- **Assigned task**: Filter the listing below, keeping only the lines with the word "call".

- **Supplied records**:
§

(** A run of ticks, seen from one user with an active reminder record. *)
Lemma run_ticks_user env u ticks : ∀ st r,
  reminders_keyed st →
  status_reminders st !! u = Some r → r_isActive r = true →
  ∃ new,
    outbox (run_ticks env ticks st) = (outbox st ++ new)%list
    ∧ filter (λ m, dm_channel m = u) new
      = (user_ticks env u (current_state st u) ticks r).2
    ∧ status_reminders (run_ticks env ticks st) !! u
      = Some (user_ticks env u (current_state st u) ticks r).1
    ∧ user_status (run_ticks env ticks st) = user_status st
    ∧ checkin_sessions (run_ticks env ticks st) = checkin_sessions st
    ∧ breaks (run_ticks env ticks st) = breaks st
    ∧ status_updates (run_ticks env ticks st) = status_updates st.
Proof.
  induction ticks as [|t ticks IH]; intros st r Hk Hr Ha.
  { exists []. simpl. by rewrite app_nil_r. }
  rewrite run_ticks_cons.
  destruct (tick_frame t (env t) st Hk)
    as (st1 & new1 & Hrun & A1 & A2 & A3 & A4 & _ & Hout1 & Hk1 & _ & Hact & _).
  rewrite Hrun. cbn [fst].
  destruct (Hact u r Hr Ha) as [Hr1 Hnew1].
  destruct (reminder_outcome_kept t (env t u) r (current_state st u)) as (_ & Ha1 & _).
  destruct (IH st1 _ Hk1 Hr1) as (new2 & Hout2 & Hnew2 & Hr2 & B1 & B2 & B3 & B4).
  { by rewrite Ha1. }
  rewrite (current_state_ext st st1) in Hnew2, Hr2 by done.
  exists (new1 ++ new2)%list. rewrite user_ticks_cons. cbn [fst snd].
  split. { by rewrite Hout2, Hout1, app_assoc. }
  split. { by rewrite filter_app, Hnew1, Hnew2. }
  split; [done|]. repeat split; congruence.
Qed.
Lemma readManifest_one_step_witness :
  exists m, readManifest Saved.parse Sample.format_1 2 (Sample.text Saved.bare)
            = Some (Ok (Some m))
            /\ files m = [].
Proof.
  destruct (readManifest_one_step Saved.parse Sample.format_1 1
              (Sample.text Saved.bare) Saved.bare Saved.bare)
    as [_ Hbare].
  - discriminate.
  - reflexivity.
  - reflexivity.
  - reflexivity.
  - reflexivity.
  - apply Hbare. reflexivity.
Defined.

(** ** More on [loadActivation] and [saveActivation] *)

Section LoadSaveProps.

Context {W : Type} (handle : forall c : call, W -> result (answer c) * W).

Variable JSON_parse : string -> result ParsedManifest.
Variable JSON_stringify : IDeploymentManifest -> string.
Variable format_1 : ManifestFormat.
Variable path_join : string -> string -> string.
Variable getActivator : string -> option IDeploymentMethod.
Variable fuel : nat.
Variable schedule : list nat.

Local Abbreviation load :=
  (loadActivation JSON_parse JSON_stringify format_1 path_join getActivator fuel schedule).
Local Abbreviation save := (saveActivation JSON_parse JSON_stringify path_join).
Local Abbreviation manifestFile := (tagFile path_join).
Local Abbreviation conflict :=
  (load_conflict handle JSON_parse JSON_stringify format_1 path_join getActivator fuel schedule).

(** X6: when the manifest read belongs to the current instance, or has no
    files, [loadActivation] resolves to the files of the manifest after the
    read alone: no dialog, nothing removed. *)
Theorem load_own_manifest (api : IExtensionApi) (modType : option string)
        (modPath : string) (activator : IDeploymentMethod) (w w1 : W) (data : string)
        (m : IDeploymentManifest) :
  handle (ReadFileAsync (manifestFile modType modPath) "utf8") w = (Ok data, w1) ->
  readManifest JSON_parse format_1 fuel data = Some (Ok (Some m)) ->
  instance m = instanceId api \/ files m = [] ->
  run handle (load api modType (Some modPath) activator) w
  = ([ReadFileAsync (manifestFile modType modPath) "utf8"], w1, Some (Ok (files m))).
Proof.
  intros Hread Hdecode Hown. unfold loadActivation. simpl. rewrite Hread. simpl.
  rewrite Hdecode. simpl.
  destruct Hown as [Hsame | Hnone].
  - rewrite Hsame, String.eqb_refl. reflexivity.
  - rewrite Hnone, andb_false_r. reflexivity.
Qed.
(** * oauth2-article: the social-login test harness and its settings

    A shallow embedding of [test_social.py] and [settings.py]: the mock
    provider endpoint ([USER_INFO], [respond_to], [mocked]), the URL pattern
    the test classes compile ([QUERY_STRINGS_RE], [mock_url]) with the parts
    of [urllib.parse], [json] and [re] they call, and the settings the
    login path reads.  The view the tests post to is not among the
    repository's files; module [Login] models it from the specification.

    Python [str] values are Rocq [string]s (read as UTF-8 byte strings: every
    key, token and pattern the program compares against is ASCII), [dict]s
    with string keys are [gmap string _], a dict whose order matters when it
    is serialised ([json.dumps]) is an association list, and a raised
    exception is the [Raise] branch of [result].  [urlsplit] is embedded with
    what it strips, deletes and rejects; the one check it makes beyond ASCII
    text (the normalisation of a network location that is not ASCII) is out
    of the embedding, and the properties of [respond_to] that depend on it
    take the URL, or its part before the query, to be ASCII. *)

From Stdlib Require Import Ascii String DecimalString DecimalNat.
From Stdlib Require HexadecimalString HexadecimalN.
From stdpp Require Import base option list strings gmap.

§

- **Solved exercise**:
Context {W : Type} (handle : forall c : call, W -> result (answer c) * W).
    of [urllib.parse], [json] and [re] they call, and the settings the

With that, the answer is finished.